Look through the data below. Show each line where the string "over" occurs.

--- Material to process ---
=====

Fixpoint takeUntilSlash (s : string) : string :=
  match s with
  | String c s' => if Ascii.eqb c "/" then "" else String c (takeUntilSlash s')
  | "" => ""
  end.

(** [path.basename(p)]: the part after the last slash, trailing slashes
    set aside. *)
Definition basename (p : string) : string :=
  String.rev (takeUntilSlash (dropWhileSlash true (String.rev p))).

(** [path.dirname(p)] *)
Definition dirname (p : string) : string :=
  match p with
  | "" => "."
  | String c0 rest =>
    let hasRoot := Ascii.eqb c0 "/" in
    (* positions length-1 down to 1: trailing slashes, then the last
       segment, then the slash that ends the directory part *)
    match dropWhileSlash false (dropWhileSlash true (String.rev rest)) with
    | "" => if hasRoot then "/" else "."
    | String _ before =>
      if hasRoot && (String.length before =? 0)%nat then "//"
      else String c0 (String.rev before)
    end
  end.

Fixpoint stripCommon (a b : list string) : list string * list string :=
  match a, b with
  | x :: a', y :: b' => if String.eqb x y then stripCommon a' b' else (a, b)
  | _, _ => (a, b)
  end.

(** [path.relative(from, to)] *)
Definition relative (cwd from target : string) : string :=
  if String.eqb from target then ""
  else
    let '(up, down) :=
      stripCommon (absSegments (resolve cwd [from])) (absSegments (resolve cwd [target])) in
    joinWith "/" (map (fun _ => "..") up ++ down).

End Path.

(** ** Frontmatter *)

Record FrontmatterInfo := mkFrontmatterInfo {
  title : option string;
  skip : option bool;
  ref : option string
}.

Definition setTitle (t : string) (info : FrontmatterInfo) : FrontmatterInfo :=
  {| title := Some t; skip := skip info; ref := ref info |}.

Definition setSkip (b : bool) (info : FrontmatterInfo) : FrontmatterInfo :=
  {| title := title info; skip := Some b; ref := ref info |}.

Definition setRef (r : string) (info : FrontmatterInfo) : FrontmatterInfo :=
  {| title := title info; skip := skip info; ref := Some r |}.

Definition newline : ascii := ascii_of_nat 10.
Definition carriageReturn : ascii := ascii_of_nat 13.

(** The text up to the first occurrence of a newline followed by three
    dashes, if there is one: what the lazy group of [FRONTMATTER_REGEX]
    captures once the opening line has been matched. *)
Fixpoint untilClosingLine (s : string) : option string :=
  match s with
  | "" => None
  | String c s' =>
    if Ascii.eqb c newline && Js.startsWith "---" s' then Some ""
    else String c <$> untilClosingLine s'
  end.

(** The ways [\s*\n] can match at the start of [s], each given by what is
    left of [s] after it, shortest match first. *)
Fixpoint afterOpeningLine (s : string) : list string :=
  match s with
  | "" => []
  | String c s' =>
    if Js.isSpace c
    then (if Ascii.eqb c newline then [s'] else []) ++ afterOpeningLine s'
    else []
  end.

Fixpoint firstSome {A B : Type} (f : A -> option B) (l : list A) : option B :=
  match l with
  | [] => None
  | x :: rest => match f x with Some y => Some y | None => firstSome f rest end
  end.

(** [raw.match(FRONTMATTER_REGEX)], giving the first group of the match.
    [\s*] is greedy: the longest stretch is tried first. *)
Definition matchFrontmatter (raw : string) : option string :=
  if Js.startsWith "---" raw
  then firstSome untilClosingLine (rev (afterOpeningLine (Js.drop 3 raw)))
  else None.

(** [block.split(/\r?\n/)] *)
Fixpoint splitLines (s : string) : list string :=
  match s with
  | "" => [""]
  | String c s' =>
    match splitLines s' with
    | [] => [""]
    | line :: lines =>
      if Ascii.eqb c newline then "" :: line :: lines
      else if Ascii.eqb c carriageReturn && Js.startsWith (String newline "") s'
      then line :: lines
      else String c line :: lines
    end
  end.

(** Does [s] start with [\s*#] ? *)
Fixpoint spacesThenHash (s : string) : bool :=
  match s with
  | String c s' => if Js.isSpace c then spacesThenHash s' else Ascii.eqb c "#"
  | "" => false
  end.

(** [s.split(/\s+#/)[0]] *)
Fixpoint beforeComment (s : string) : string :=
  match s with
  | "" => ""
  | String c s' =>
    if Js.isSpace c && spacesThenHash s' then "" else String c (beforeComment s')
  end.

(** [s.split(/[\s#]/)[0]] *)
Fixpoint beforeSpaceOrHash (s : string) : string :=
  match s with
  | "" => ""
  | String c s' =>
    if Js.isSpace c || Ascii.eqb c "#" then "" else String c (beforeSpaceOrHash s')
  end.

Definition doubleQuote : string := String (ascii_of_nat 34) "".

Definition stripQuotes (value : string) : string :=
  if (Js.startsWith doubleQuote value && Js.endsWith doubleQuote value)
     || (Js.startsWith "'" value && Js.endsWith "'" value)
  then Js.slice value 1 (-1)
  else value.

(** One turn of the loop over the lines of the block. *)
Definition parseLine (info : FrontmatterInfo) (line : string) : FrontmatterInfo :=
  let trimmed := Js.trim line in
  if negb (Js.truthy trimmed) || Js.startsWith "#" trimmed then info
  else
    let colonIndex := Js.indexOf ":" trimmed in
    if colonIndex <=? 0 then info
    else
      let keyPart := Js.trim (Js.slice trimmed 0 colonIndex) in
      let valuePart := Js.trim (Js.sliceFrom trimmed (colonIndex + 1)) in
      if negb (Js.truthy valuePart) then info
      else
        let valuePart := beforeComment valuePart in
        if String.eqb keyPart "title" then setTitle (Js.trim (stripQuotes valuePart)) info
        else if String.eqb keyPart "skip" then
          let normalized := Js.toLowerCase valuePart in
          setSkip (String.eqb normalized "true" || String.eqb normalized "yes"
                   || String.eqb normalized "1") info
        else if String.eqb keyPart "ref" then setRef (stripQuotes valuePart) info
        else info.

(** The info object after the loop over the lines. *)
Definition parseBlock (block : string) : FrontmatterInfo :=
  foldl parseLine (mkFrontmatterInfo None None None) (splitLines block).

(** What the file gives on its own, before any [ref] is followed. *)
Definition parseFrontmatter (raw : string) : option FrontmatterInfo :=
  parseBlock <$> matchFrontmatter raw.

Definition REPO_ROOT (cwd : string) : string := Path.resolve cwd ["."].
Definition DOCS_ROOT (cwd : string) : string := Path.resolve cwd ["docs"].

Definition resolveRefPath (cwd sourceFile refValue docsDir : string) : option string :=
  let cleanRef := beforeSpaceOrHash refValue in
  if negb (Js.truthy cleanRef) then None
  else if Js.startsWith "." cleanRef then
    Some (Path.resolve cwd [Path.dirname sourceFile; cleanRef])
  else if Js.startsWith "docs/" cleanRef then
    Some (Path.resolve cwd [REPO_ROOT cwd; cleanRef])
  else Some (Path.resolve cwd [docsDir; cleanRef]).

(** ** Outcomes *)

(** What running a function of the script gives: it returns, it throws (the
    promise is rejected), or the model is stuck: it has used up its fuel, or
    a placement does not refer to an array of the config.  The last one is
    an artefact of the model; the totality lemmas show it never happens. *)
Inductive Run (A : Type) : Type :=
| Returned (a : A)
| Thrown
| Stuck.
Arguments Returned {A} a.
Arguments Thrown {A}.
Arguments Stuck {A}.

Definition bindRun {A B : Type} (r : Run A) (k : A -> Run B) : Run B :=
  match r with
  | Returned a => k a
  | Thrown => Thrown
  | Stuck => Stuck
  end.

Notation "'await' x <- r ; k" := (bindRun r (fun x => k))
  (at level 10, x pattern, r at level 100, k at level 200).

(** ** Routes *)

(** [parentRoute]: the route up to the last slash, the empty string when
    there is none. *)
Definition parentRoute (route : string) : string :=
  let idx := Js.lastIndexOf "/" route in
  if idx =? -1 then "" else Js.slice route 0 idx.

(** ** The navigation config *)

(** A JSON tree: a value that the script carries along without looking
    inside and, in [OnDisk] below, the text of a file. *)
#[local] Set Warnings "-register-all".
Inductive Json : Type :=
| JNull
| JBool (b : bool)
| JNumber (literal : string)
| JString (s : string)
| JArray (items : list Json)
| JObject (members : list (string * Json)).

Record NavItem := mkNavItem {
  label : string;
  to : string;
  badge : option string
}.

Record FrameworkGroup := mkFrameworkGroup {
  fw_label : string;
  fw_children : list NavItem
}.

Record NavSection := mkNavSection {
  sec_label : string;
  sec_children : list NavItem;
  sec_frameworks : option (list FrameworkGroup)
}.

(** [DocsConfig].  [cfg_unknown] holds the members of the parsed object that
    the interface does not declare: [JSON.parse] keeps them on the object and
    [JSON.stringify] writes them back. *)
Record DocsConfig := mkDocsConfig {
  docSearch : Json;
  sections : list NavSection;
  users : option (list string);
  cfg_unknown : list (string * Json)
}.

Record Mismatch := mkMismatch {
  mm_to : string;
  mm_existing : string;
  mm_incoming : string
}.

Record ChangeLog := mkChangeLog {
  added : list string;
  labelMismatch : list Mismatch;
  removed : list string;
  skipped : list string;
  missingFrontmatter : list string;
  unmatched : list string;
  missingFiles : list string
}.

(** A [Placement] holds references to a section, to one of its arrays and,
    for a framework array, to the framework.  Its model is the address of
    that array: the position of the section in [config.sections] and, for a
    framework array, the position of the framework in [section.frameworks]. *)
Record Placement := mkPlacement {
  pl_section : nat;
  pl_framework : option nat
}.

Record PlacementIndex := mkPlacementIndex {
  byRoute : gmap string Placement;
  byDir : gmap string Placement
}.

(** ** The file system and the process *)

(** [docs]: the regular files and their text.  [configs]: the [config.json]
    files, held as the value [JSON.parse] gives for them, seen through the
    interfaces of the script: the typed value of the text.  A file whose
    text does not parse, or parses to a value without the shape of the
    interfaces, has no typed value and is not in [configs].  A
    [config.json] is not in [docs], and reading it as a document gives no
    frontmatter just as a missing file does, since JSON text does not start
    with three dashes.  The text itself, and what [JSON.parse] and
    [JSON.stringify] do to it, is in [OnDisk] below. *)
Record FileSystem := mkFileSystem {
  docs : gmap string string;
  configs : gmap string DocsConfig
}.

=====

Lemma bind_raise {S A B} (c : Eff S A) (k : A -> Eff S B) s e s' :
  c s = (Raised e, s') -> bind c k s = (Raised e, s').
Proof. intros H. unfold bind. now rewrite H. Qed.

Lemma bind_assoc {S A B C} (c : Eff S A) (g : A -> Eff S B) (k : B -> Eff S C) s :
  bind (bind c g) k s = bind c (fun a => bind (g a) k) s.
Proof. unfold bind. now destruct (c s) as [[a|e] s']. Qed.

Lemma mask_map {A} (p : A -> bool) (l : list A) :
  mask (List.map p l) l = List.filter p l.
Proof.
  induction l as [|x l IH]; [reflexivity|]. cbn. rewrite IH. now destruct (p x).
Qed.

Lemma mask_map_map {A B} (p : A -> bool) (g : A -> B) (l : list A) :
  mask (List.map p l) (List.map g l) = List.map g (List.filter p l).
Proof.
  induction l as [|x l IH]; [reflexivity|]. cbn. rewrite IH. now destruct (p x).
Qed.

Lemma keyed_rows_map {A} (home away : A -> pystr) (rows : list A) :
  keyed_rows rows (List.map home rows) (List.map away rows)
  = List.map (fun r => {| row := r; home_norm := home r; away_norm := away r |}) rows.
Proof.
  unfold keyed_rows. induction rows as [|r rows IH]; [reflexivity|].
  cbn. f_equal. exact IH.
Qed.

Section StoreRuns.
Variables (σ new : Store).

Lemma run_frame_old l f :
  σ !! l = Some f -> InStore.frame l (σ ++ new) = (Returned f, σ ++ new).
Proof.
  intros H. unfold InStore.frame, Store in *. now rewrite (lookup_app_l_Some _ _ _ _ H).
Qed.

=====

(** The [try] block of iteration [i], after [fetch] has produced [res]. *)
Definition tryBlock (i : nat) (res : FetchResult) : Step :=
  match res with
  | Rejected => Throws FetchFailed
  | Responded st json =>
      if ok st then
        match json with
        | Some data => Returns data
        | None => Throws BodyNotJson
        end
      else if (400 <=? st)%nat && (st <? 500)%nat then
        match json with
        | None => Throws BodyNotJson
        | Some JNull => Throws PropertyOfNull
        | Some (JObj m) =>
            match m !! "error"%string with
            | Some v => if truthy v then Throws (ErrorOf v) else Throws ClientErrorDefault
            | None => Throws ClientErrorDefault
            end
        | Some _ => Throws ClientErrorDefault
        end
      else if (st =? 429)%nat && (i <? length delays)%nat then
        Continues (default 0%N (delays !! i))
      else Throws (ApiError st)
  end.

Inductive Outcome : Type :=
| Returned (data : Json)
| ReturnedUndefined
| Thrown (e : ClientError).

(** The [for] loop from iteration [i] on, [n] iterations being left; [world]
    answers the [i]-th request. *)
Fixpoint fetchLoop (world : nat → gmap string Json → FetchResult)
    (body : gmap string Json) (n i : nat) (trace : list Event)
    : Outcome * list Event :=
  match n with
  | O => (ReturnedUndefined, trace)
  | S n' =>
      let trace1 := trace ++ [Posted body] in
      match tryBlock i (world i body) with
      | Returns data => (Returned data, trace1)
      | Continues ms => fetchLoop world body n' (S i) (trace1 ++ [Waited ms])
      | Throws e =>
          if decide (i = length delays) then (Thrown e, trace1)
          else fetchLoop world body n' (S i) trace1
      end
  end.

=====

--- Task answer ---
(** One turn of the loop over the lines of the block. *)
(** The info object after the loop over the lines. *)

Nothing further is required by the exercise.